New York's ban on photographing and displaying marked ballots, first enacted in 1890, was upheld in a September 2017 decision in the case Silberberg v. Board of Elections by the U.S. District Court for the Southern District of New York. Applying strict scrutiny, the court held that the state had a compelling interest in preventing vote buying and voter coercion and that the law was narrowly tailored to meet this interest.

====Laws by state====
Most state laws making it a crime to photograph marked ballots were enacted as reform efforts in the early 20th century, as part of a broader campaign that saw the introduction of the secret ballot and the enactment of "other laws intended to prevent voter corruption and intimidation." Many such Progressive Era laws remain in force today. The "outright buying of votes has receded as a significant issue" although there are some occasional prosecutions.

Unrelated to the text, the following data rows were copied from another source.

Lemma edits_CreatedAt t : exists e, edits (SetCreatedAt 1 t) e.
Proof.
  eexists (fun m => t_model (put_Created (UnixNano t) (m_CreatedBy m) {| t_model := m; t_guard := Guard.New; t_flags := no_flags |})).
  apply edits_time; [intros; split_and!; [done|done|raised]|done|done].
Qed.
Lemma edits_CreatedBy b : exists e, edits (SetCreatedBy 1 b) e.
Proof.
  eexists (fun m => t_model (put_Created (m_CreatedAt m) b {| t_model := m; t_guard := Guard.New; t_flags := no_flags |})).
  apply edits_time; [intros; split_and!; [done|done|raised]|done|done].
Qed.
Lemma edits_ModifiedAt t : exists e, edits (SetModifiedAt 1 t) e.
Proof.
  eexists (fun m => t_model (put_Modified (UnixNano t) (m_ModifiedBy m) {| t_model := m; t_guard := Guard.New; t_flags := no_flags |})).
  apply edits_time; [intros; split_and!; [done|done|raised]|done|done].
Qed.
Lemma edits_ModifiedBy b : exists e, edits (SetModifiedBy 1 b) e.
Proof.
  eexists (fun m => t_model (put_Modified (m_ModifiedAt m) b {| t_model := m; t_guard := Guard.New; t_flags := no_flags |})).
  apply edits_time; [intros; split_and!; [done|done|raised]|done|done].
Qed.
Lemma edits_ExpirationTime t : exists e, edits (SetExpirationTime 1 t) e.
Proof.
  eexists (fun m => t_model (put_ExpirationTime (if IsZero t then 0 else UnixNano t) {| t_model := m; t_guard := Guard.New; t_flags := no_flags |})).
  apply edits_time; [intros; split_and!; [done|done|raised]|done|done].
Qed.

Lemma edits_valid ts f : (forall t, exists e, edits (f t) e) -> exists e, edits (when_valid ts f) e.
Proof.
  intros Hf. unfold when_valid. destruct ts as [ts|]; [|eexists; apply edits_id].
  destruct (isValidTimestamp _); [apply Hf|eexists; apply edits_id].
Qed.
Lemma edits_nonempty s f : (forall b, exists e, edits (f b) e) -> exists e, edits (when_nonempty s f) e.
Proof. intros Hf. unfold when_nonempty. case_decide; [eexists; apply edits_id|apply Hf]. Qed.

Lemma edits_bind f g : (exists e, edits f e) -> (exists e, edits g e) -> exists e, edits (fun t => f t ≫= g) e.
Proof. intros [e He] [e' He']. eexists. by apply edits_then. Qed.

Lemma edits_value p : p_Uint32Slice p = None -> exists e, edits (set_value_of p 1) e.
Proof.
  intros Hs. unfold set_value_of. rewrite Hs.
  repeat (case_match; [eexists; apply edits_set_content|]). eexists. apply edits_void.
Qed.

Jurisdictions that currently prohibit ballot selfies are Alabama, Alaska, Florida, Georgia, Illinois, Kansas, Massachusetts, Mississippi, Nevada, New Jersey, New Mexico, New York, North Carolina, South Carolina, South Dakota, Texas, and Wisconsin. Illinois's laws are the strictest of all; while most states with anti-ballot selfie laws make the offense a misdemeanor punishable by a fine, taking a ballot selfie in Illinois is a felony punishable by 1–3 years in prison.

Jurisdictions that currently allow ballot selfies or do not enforce laws against them are California, Colorado, Connecticut, Hawaii, Idaho, Indiana, Kentucky, Louisiana, Maine, Minnesota, Montana, Nebraska, New Hampshire, North Dakota, Oregon, Rhode Island, Utah, Vermont, Virginia, Washington, Wyoming, and the District of Columbia.

Jurisdictions where the law is currently unclear are Arizona, Arkansas, Delaware, Iowa, Maryland, Missouri, Ohio, Oklahoma, Pennsylvania, Tennessee, and West Virginia.

=== South Africa ===
In South Africa, it is a violation of the Electoral Act to photograph a marked ballot. South Africa's Independent Electoral Commission takes a hardline approach toward marked ballot selfies, threatening jail time for anyone found taking one.